WORK INSTRUCTIONS —
Please keep to the lines below from the one with "assert (Hp : is_pending" through the one with "- injection Hcs as <- _ <-. right. exists (Returned", and restate them word for word, ends included.

════════

(* ===== verification/OlcLost.v ===== *)
(** Histories of a few calls can be checked against the atomic index by trying
    all moments at which the calls can take effect; and an execution of the index
    with optimistic lock coupling whose history does not pass. *)

From ITree Require Import ITree.
From S2P Require Import Prelude Words Threads ArtKey KeyPrefix Simd InodeBase Heap Stats Leaf Inode Tree Db DbMap DbTrace.
From S2P Require Import OptimisticLock OlcState Olc OlcSystem Samples.

(** ** Checking a history *)

#[export] Instance key_arg_eq_dec : EqDecision key_arg.
Proof. solve_decision. Defined.
#[export] Instance op_eq_dec : EqDecision op.
Proof. solve_decision. Defined.
#[export] Instance answer_eq_dec : EqDecision answer.
Proof. solve_decision. Defined.
#[export] Instance outcome_eq_dec {A} `{EqDecision A} : EqDecision (outcome A).
Proof. solve_decision. Defined.
#[export] Instance scan_request_eq_dec : EqDecision scan_request.
Proof. solve_decision. Defined.
#[export] Instance label_eq_dec : EqDecision label.
Proof. solve_decision. Defined.

(** The calls that have yet to take effect, and what can become of them. *)
Definition is_pending (c : call_state) : bool := match c with Pending _ => true | _ => false end.
Definition pending (a : atomic_config) : Z := count is_pending (calls a).

Definition effects (a : atomic_config) : list atomic_config :=
  i ← seq 0 (length (calls a));
  e ← [ATakeEffect; AThrow bad_alloc; AThrow length_error];
  match atomic_step (i, e) a with Some a' => [a'] | None => [] end.

Fixpoint within (k : nat) (l : list atomic_config) : list atomic_config :=
  match k with O => l | S k => l ++ within k (l ≫= effects) end.

Definition event (x : nat * label) (a : atomic_config) : list atomic_config :=
  match atomic_step (x.1, match x.2 with
    | Invoked o => AInvoke o | Returned _ => AReturn | ScanInvoked s => AScan s | Scanned _ => AScanned end) a with
  | Some a' => if decide (atomic_history a' = x :: atomic_history a) then [a'] else []
  | None => []
  end.

(** The states in which the atomic index can be after a history. *)
Fixpoint candidates (n : nat) (h : list (nat * label)) : list atomic_config :=
  within n (match h with [] => [atomic_initial n] | x :: h => candidates n h ≫= event x end).

Lemma within_here k l a : a ∈ l → a ∈ within k l.
Proof. destruct k; [done|]. intros Ha. apply elem_of_app. by left. Qed.

Lemma within_more k k' l a : (k ≤ k')%nat → a ∈ within k l → a ∈ within k' l.
Proof.
  revert k' l. induction k as [|k IH]; intros k' l Hk Ha; [by apply within_here|].
  destruct k' as [|k']; [lia|]. apply elem_of_app in Ha as [Ha|Ha]; apply elem_of_app; [by left|right].
  apply IH; [lia|done].
Qed.

Lemma within_step k l a a' : a ∈ within k l → a' ∈ effects a → a' ∈ within (S k) l.
Proof.
  revert l. induction k as [|k IH]; intros l Ha Ha'.
  - apply elem_of_app. right. apply list_elem_of_bind. eauto.
  - apply elem_of_app in Ha as [Ha|Ha]; apply elem_of_app; right; change (a' ∈ within (S k) (l ≫= effects)).
    + apply within_here, list_elem_of_bind. eauto.
    + by apply IH.
Qed.

Lemma atomic_step_spec i m a a' : atomic_step (i, m) a = Some a' →
  ∃ c c' ls, calls a !! i = Some c ∧ calls a' = <[i := c']> (calls a) ∧
    call_step m c (bindings a) = Some (c', bindings a', ls) ∧ atomic_history a' = ((λ l, (i, l)) <$> ls) ++ atomic_history a.
Proof.
  unfold atomic_step. cbn [fst snd]. destruct (calls a !! i) as [c|] eqn:Hc; [|done]. simpl.
  destruct (call_step m c (bindings a)) as [[[c' b'] ls]|] eqn:Hs; [|done]. simpl. intros [= <-].
  by exists c, c', ls.
Qed.

(** Histories without scans. *)
Definition is_scan (x : nat * label) : bool := match x.2 with ScanInvoked _ | Scanned _ => true | _ => false end.
Definition no_scans (h : list (nat * label)) : Prop := existsb is_scan h = false.
Definition is_scanning (c : call_state) : bool := match c with Scanning _ _ => true | _ => false end.
Definition none_scanning (a : atomic_config) : Prop := existsb is_scanning (calls a) = false.

Lemma not_scanning a i c : none_scanning a → calls a !! i = Some c → is_scanning c = false.
Proof.
  intros Ha Hc. destruct (is_scanning c) eqn:Hs; [|done]. unfold none_scanning in Ha.
  rewrite (proj2 (existsb_exists _ _)) in Ha; [done|]. exists c. split; [by eapply list_elem_of_In, list_elem_of_lookup_2|done].
Qed.

(** A move either takes effect silently, and one call less is pending, or adds an
    event to the history. *)
Lemma atomic_step_cases i m a a' : none_scanning a → atomic_step (i, m) a = Some a' →
  (atomic_history a' = atomic_history a ∧ pending a' = pending a - 1 ∧ a' ∈ effects a) ∨
  ∃ l, atomic_history a' = (i, l) :: atomic_history a ∧ a' ∈ event (i, l) a.
Proof.
  intros Hno Hs. destruct (atomic_step_spec _ _ _ _ Hs) as (c & c' & ls & Hc & Hc' & Hcs & Hh).
  pose proof (not_scanning _ _ _ Hno Hc) as Hnc.
  assert (Hin : (m = ATakeEffect ∨ ∃ e, m = AThrow e) → a' ∈ effects a).
  { intros Hm. apply list_elem_of_bind. exists i. split; [|apply elem_of_seq; apply lookup_lt_Some in Hc; lia].
    apply list_elem_of_bind. exists m. rewrite Hs. split; [by left|].
    destruct Hm as [->|[[] ->]]; set_solver. }
  assert (Hp : is_pending c = true → is_pending c' = false → pending a' = pending a - 1).
  { intros Ht Hf. unfold pending. rewrite Hc', (count_insert _ _ _ c) by done. rewrite Ht, Hf. simpl. lia. }
  destruct m, c; try discriminate Hcs; try discriminate Hnc; simpl in Hcs.
  - injection Hcs as <- _ <-. right. exists (Invoked o). split; [done|].
    unfold event. cbn [fst snd]. rewrite Hs, decide_True by done. by left.
  - injection Hcs as <- _ <-. left. split_and!; [done|by apply Hp|apply Hin; by left].
  - destruct (may_throw o); [|discriminate Hcs]. injection Hcs as <- _ <-. left. split_and!; [done|by apply Hp|apply Hin; eauto].
  - injection Hcs as <- _ <-. right. exists (Returned r). split; [done|].
    unfold event. cbn [fst snd]. rewrite Hs, decide_True by done. by left.
  - injection Hcs as <- _ <-. right. exists (ScanInvoked s). split; [done|].
    unfold event. cbn [fst snd]. rewrite Hs, decide_True by done. by left.
Qed.

Lemma no_scans_back i m a a' : atomic_step (i, m) a = Some a' → no_scans (atomic_history a') → no_scans (atomic_history a).
Proof.
  intros (c & c' & ls & _ & _ & _ & ->)%atomic_step_spec. unfold no_scans. rewrite existsb_app. by intros [_ ?]%orb_false_iff.
Qed.

(** Without scans in the history, no call is a scan. *)
Lemma atomic_step_no_scan i m a a' : none_scanning a → atomic_step (i, m) a = Some a' → no_scans (atomic_history a') → none_scanning a'.
Proof.
  intros Hno Hs Hh. destruct (atomic_step_spec _ _ _ _ Hs) as (c & c' & ls & Hc & Hc' & Hcs & Hh').
  pose proof (not_scanning _ _ _ Hno Hc) as Hnc. rewrite Hh' in Hh. unfold none_scanning. rewrite Hc'.
  assert (Hlt : (i < length (calls a))%nat) by by eapply lookup_lt_Some.
  assert (Hgen : is_scanning c' = false → existsb is_scanning (<[i:=c']> (calls a)) = false).
  { intros Hc2. destruct (existsb is_scanning _) eqn:He; [|done]. apply existsb_exists in He as (y & [j Hj]%list_elem_of_In%list_elem_of_lookup_1 & Hy).
    destruct (decide (j = i)) as [->|Hne]; [rewrite list_lookup_insert_eq in Hj by done; injection Hj as <-; congruence|].
    rewrite list_lookup_insert_ne in Hj by done. by rewrite (not_scanning _ _ _ Hno Hj) in Hy. }
  destruct m, c; try discriminate Hcs; try discriminate Hnc; simpl in Hcs;
    try (destruct (may_throw o); [|discriminate Hcs]); injection Hcs as <- _ <-; first [by apply Hgen|discriminate Hh].
Qed.

(** What no candidate state explains is not linearizable. *)
Lemma candidates_complete n h : linearizable n h → no_scans h → candidates n h ≠ [].
Proof.
  intros (es & a & Hrun & <-) Hno.
  enough (Hin : none_scanning a ∧ ∃ k, Z.of_nat k + pending a ≤ Z.of_nat n ∧ length (calls a) = n ∧
    a ∈ within k (match atomic_history a with [] => [atomic_initial n] | x :: h => candidates n h ≫= event x end)).
  { destruct Hin as (_ & k & Hk & _ & Hin). pose proof (proj1 (count_range is_pending (calls a))) as Hp.
    apply (within_more k n) in Hin; [|unfold pending in Hk; lia]. intros Heq.
    destruct (atomic_history a); simpl in Heq; rewrite Heq in Hin; by apply not_elem_of_nil in Hin. }
  revert a Hrun Hno. induction es as [|[i m] es IH] using rev_ind; intros a Hrun Hno.
  { injection Hrun as <-. split; [unfold none_scanning; cbn [atomic_initial calls]; clear; induction n as [|n IHn]; [done|exact IHn]|]. exists 0%nat. unfold pending. simpl. rewrite length_replicate. split_and!; [|done|by left].
    rewrite count_replicate by done. lia. }
  rewrite run_app in Hrun. destruct (run atomic_step es (atomic_initial n)) as [a0|]; [|done].
  cbn [run] in Hrun. destruct (atomic_step (i, m) a0) as [a1|] eqn:Hs; [|done]. injection Hrun as <-.
  destruct (IH a0 eq_refl) as (Hno0 & k & Hk & Hlen & Hin); [by eapply no_scans_back|].
  split; [by eapply atomic_step_no_scan|].
  assert (Hlen' : length (calls a1) = n).
  { destruct (atomic_step_spec _ _ _ _ Hs) as (? & ? & ? & _ & -> & _). by rewrite length_insert. }
  destruct (atomic_step_cases _ _ _ _ Hno0 Hs) as [(-> & Hp & He)|(l & -> & He)].
  - exists (S k). split_and!; [lia|done|]. by eapply within_step.
  - exists 0%nat. pose proof (count_range is_pending (calls a1)) as Hr. unfold pending in *. split_and!; [lia|done|].
    apply list_elem_of_bind. exists a0. split; [done|].
    pose proof (proj1 (count_range is_pending (calls a0))). apply (within_more k n) in Hin; [|lia].
    by destruct (atomic_history a0).
Qed.

(** ** A lookup that misses a key *)

(** One thread inserts [X], [Y] and [L], so that a node of two children, with [L]
    in one of them, is above the node with [X] and [Y]. The other thread looks [X]
    up and stops after it has left the upper node and before it reads the prefix of
    the lower one. The first thread removes [L], which merges the two nodes, and
    the lookup goes on. *)
Definition key_X : key_arg := IntKey 0x101.
Definition key_Y : key_arg := IntKey 0x102.
Definition key_L : key_arg := IntKey 0x200.

Definition call (i : nat) (o : op) (steps : nat) : list (nat * move) :=
  (i, Invoke o) :: replicate steps (i, Step true) ++ [(i, Return)].

Definition lost_get : list (nat * move) :=
  call 0 (OpInsert key_X [1]) 8 ++ call 0 (OpInsert key_Y [2]) 17 ++ call 0 (OpInsert key_L [3]) 23 ++
  (1%nat, Invoke (OpGet key_X)) :: replicate 13 (1%nat, Step true) ++
  call 0 (OpRemove key_L) 27 ++ replicate 3 (1%nat, Step true) ++ [(1%nat, Return)].

(** C40: a lookup can miss a key that was inserted before the lookup began and is
    never removed: try_get has released the parent, so that the node it is at may
    get another prefix before it reads it, by a removal that does not lock that
    node. No moments of effect explain such a history. *)
Theorem lookup_misses_stored_key :
  (history <$> run (@olc_step sse) lost_get (olc_initial 2)) = Some
    [(1%nat, Returned (Value (Found None)));
     (0%nat, Returned (Value (Bool true))); (0%nat, Invoked (OpRemove key_L));
     (1%nat, Invoked (OpGet key_X));
     (0%nat, Returned (Value (Bool true))); (0%nat, Invoked (OpInsert key_L [3]));
     (0%nat, Returned (Value (Bool true))); (0%nat, Invoked (OpInsert key_Y [2]));
     (0%nat, Returned (Value (Bool true))); (0%nat, Invoked (OpInsert key_X [1]))] ∧
  ∀ c, run (@olc_step sse) lost_get (olc_initial 2) = Some c → ¬ linearizable 2 (history c).
Proof.
  assert (Hrun : (history <$> run (@olc_step sse) lost_get (olc_initial 2)) = Some _) by (vm_compute; reflexivity).
  split; [rewrite Hrun; reflexivity|]. intros c Hc Hlin. rewrite Hc in Hrun. injection Hrun as Hh. rewrite Hh in Hlin.
  apply candidates_complete in Hlin; [|reflexivity]. apply Hlin. vm_compute. reflexivity.
Qed.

════════

RESPONSE BOX —
  assert (Hp : is_pending c = true → is_pending c' = false → pending a' = pending a - 1).
  { intros Ht Hf. unfold pending. rewrite Hc', (count_insert _ _ _ c) by done. rewrite Ht, Hf. simpl. lia. }
  destruct m, c; try discriminate Hcs; try discriminate Hnc; simpl in Hcs.
  - injection Hcs as <- _ <-. right. exists (Invoked o). split; [done|].
    unfold event. cbn [fst snd]. rewrite Hs, decide_True by done. by left.
  - injection Hcs as <- _ <-. left. split_and!; [done|by apply Hp|apply Hin; by left].
  - destruct (may_throw o); [|discriminate Hcs]. injection Hcs as <- _ <-. left. split_and!; [done|by apply Hp|apply Hin; eauto].
  - injection Hcs as <- _ <-. right. exists (Returned r). split; [done|].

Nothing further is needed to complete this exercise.